Una di queste racconta che le suore dormivano con loro, con una tenda tesa nello stesso dormitorio. Secondo lei, questo era un segno, l'espressione di un grande amore da parte della Madre ("diversamente non si sarebbe presa la briga di lasciarle andare con sé in piena guerra, tra i bombardamenti continui"). Ella, infatti, "sapeva che se avesse mandato a casa alcune delle ragazze, le avrebbe esposte a gravi pericoli morali" (specialmente la prostituzione) e perciò, "spinta solo dall'amore per Gesù e da una grande fede, da una grande carità, non solo le portò con sé, ma le esortava alla speranza e infondeva loro coraggio." (Positio super vita et virtutibus, Testimonianze)
LE PRIME INIZIATIVE PROMOZIONALI
Alla fine della guerra, il 15 ottobre 1945 - dopo la celebrazione a Santa Marinella del primo Capitolo generale che elesse alla carica di Superiora generale Madre M. Crocifissa -, ripresero le aperture di nuove comunità in Italia e si poté dare il via al sospirato progetto missionario. Quindi, S. Marinella è il luogo non solo geografico, ma anche carismatico, nel senso che qui avviene una maggiore chiarificazione del carisma, della condivisione, dell'ascolto dei bisogni della gente, della presenza di una fraternità orante in mezzo al popolo, dell'incarnazione sul territorio.
Alla luce di questo contesto le varie iniziative quali l'Associazione delle 'Figlie di Maria', delle 'Madri Cattoliche', la scuola gratuita per i figli del popolo, il laboratorio di taglio e cucito, l'attività ricreativa di recitazione, canto, gite, si possono leggere come risposte date alle sfide poste dal territorio.
GLI
SVILUPPI FINO AI NOSTRI GIORNI
Sempre aggravata da una salute resa fragile dalle tante lotte affrontate, Madre M. Crocifissa fu ancora eletta Superiora generale, nel 1952. Nel febbraio 1957 ebbe la gioia di sapere che le sue figlie spirituali, fra le quali già erano annoverate diverse religiose maltesi, avevano aperto una casa a Malta nell'isola di Gozo. Si spense serenamente, circondata dalle amate figlie e assistita da padre Lorenzo, il 4 luglio 1957. Nel 1959 in Brasile si aprì un'altra comunità, a Graciosa.
L'approvazione pontificia della Congregazione si ebbe il 3 ottobre 1963, con il nome di Suore Carmelitane Missionarie di Santa Teresa del Bambino Gesù. L'evoluzione dell'istituto è proseguita sotto lo sguardo vigile e discreto dello stesso padre Lorenzo e con la saggia guida di Madre M. Grazietta Giunta (fino al 1979).
"Bisogna muoversi e lavorare per acquistare le anime; altrimenti come corrispondiamo al desiderio di Dio, della Madre Santissima e della nostra Madre defunta. Avete tutte una grande missione: lavorate, lavorate e cercate anime.
Cercate vocazioni! Non le troverete, se non ve ne occupate. Cercate di accaparrare le anime: pregate e bussate: dove bussare? Bussate al cuore di Gesù.
Personalmente, mi raccomando la vera opera missionaria presso le giapponesi; insisto su questo punto, perché così si può dilatare la religione cattolica presso questo popolo che facilmente si lascia abbindolare da tanti settari che sono molto contrari alla nostra fede. " (VAN DEN EERENBEET L., Lettera alle suore del Brasile, 07/ 12/ 1965 arch. Postulazione S. Marinella)
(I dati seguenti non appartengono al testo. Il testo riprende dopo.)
Lemma read_submission_words i n w ws :
  portal_h2f w = Some ws -> (i + n <= length ws)%nat ->
  (read_words (dev_base dev + VAMS_COMMAND_SUBMISSION + 4 * Z.of_nat i) n w).1
    = take n (drop i ws).
Proof.
  revert i w; induction n as [|n IH]; intros i w Hh Hn; [by rewrite take_0|].
  destruct (lookup_lt_is_Some_2 ws i ltac:(lia)) as [x Hx]. cbn [read_words].
  pose proof (h2f_word i w ws x Hh Hx) as E.
  pose proof (h2f_held_read (dev_base dev + VAMS_COMMAND_SUBMISSION + 4 * Z.of_nat i) w ws Hh) as Hh'.
  destruct (sys_read32 _ w) as [y w1]. simpl in E, Hh'. subst y.
  replace (dev_base dev + VAMS_COMMAND_SUBMISSION + 4 * Z.of_nat i + 4)
    with (dev_base dev + VAMS_COMMAND_SUBMISSION + 4 * Z.of_nat (S i)) by lia.
  specialize (IH (S i) w1 Hh' ltac:(lia)).
  destruct (read_words _ n w1) as [xs w2]. simpl in *. rewrite IH.
  by rewrite (drop_S _ _ _ Hx).
Qed.

Lemma write_completion_words i ws w :
  (i + length ws <= VAMS_COMPLETION_WORDS)%nat -> Forall is_u32 ws -> portal_f2h w = None ->
  let w' := write_words (dev_base dev + VAMS_COMMAND_COMPLETION + 4 * Z.of_nat i) ws w in
  portal_f2h w' = None /\
  portal_window w' = take i (portal_window w) ++ ws ++ drop (i + length ws) (portal_window w).
Proof.
  intros Hl Hws. revert i w Hl. induction Hws as [|x xs Hx _ IH]; intros i w Hl Hf; cbv zeta.
  - simpl. by rewrite Nat.add_0_r, take_drop.
  - cbn [write_words length] in *.
    replace (dev_base dev + VAMS_COMMAND_COMPLETION + 4 * Z.of_nat i + 4)
      with (dev_base dev + VAMS_COMMAND_COMPLETION + 4 * Z.of_nat (S i)) by lia.
    set (w1 := sys_write32 x _ w).
    destruct (IH (S i) w1) as [IH1 IH2]; [lia|by apply f2h_idle_write|].
    split; [done|]. rewrite IH2. unfold w1. rewrite window_write by (done || lia).
    pose proof (window_length w) as Hr.
    rewrite take_insert_succ, drop_insert_lt by lia.
    rewrite <-app_assoc. cbn [app]. do 4 f_equal. lia.
Qed.

Lemma completion_words_shape c :
  Forall is_u32 (completion_words c) /\ length (completion_words c) = VAMS_COMPLETION_WORDS.
Proof.
  apply words_of_bytes_range; [by rewrite completion_bytes_length|apply pack_range].
Qed.

(** Reading the window while a descriptor is pending gives its words. *)
Lemma read_pending w ws :
  portal_h2f w = Some ws ->
  (read_words (dev_base dev + VAMS_COMMAND_SUBMISSION) VAMS_COMMAND_WORDS w).1 = ws /\
  submission_words (submission_of_words ws) = ws.
Proof.
  intros H2. destruct (h2f_shape w ws H2) as [Hl Hu]. split.
  - pose proof (read_submission_words 0 VAMS_COMMAND_WORDS w ws H2 ltac:(lia)) as Hr.
    replace (dev_base dev + VAMS_COMMAND_SUBMISSION + 4 * Z.of_nat 0)
      with (dev_base dev + VAMS_COMMAND_SUBMISSION) in Hr by lia.
    by rewrite drop_0, take_ge in Hr by lia.
  - unfold submission_words, submission_of_words. rewrite submission_bytes_of_bytes.
    + by apply words_of_bytes_of_words.
    + apply bytes_of_words_range.
    + by rewrite bytes_of_words_length, Hl.
Qed.

(** A pending descriptor is received as it is. *)
Lemma receive_pending (w : W) (ws : list Z) (buf : vams_submission) (t : Z) :
  portal_h2f w = Some ws ->
  exists s w',
    vams_command_receive dev (Some buf) t w = Ok (rc_ok, Some s, w') /\
    submission_words s = ws /\ wf_submission s /\ portal_h2f w' = None.
Proof.
  intros Hpending. unfold vams_command_receive. pose proof (h2f_held_calc t w ws Hpending) as H1.
  destruct (sys_timepoint_calc t w) as [deadline w1]. simpl in H1.
  unfold wait_fuel. cbn [portal_wait].
  pose proof (h2f_status w1) as Hst.
  pose proof (h2f_held_read (dev_base dev + VAMS_COMMAND_STATUS) w1 ws H1) as H2.
  destruct (sys_read32 (dev_base dev + VAMS_COMMAND_STATUS) w1) as [status w2]. cbn [fst snd] in Hst, H2.
  rewrite H2, bool_decide_eq_true_2 in Hst by eauto.
  fold (has_bits status VAMS_COMMAND_H2F_PENDING). unfold VAMS_COMMAND_H2F_PENDING.
  rewrite has_bits_BIT, Hst by lia. cbn [mbind result_bind negb].
  destruct (read_pending w2 ws H2) as [Hr Hs]. destruct (read_words _ _ w2) as [words w3].
  simpl in Hr. subst words. eexists _, _.
  split; [done|]. split_and!; [exact Hs|apply submission_of_words_wf|apply h2f_ack].
Qed.

(** What an immediate poll returns is the descriptor pending when its status
    read found one. *)
Lemma receive_now (w w' : W) (buf s : vams_submission) :
  vams_command_receive dev (Some buf) 0 w = Ok (rc_ok, Some s, w') ->
  portal_h2f (sys_read32 (dev_base dev + VAMS_COMMAND_STATUS) (sys_timepoint_calc 0 w).2).2
  = Some (submission_words s).
Proof.
  unfold vams_command_receive. destruct (sys_timepoint_calc 0 w) as [deadline w1].
  cbn [wait_fuel Z.to_nat portal_wait snd]. pose proof (h2f_status w1) as Hst.
  destruct (sys_read32 (dev_base dev + VAMS_COMMAND_STATUS) w1) as [status w2]. cbn [fst snd] in *.
  fold (has_bits status VAMS_COMMAND_H2F_PENDING). unfold VAMS_COMMAND_H2F_PENDING.
  rewrite has_bits_BIT, Hst by lia.
  destruct (portal_h2f w2) as [ws|] eqn:Eh; cbn [mbind result_bind negb].
  - rewrite bool_decide_eq_true_2 by eauto. cbn [mbind result_bind negb].
    destruct (read_pending w2 ws Eh) as [Hr Hs]. destruct (read_words _ _ w2) as [words w3].
    simpl in Hr. subst words. intros [= <- _]. by rewrite Hs.
  - rewrite bool_decide_eq_false_2 by (intros [? [=]]). cbn [mbind result_bind].
    destruct (sys_timepoint_expired _ _) as [[|] w3]; cbn [mbind result_bind negb]; done.
Qed.

(** C29: what the host posts is what the firmware captures.  When a descriptor
    is pending, a receive with any timeout returns success with exactly the
    descriptor whose words are in the window, and leaves the window free for
    the next one; when the buffer held [s], its word image is the window. *)
Theorem portal_delivers_submission (w : W) (ws : list Z) (buf : vams_submission) (t : Z)
    (Hpending : portal_h2f w = Some ws) (Ht : 0 <= t) :
  exists s w',
    vams_command_receive dev (Some buf) t w = Ok (rc_ok, Some s, w') /\
    submission_words s = ws /\ wf_submission s /\ portal_h2f w' = None.
Proof. by apply receive_pending. Qed.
Sono state poi chiamate a guidare la Congregazione M. Filomena Cucco (fino al 1991), Suor M. Beatrice Minieri, Superiora generale dal 1991 al 2003 e Suor M. Tarcisia Carbone, eletta nell'agosto 2003.
Il 12 febbraio 1989, nella parrocchia "S. Maria del Carmine" di Santa Marinella, il Vesccovo di Porto - S. Rufina, Diego Bona, ha aperto l'inchiesta diocesana per la causa di canononizzazione di Madre M. Crocifissa Curcio.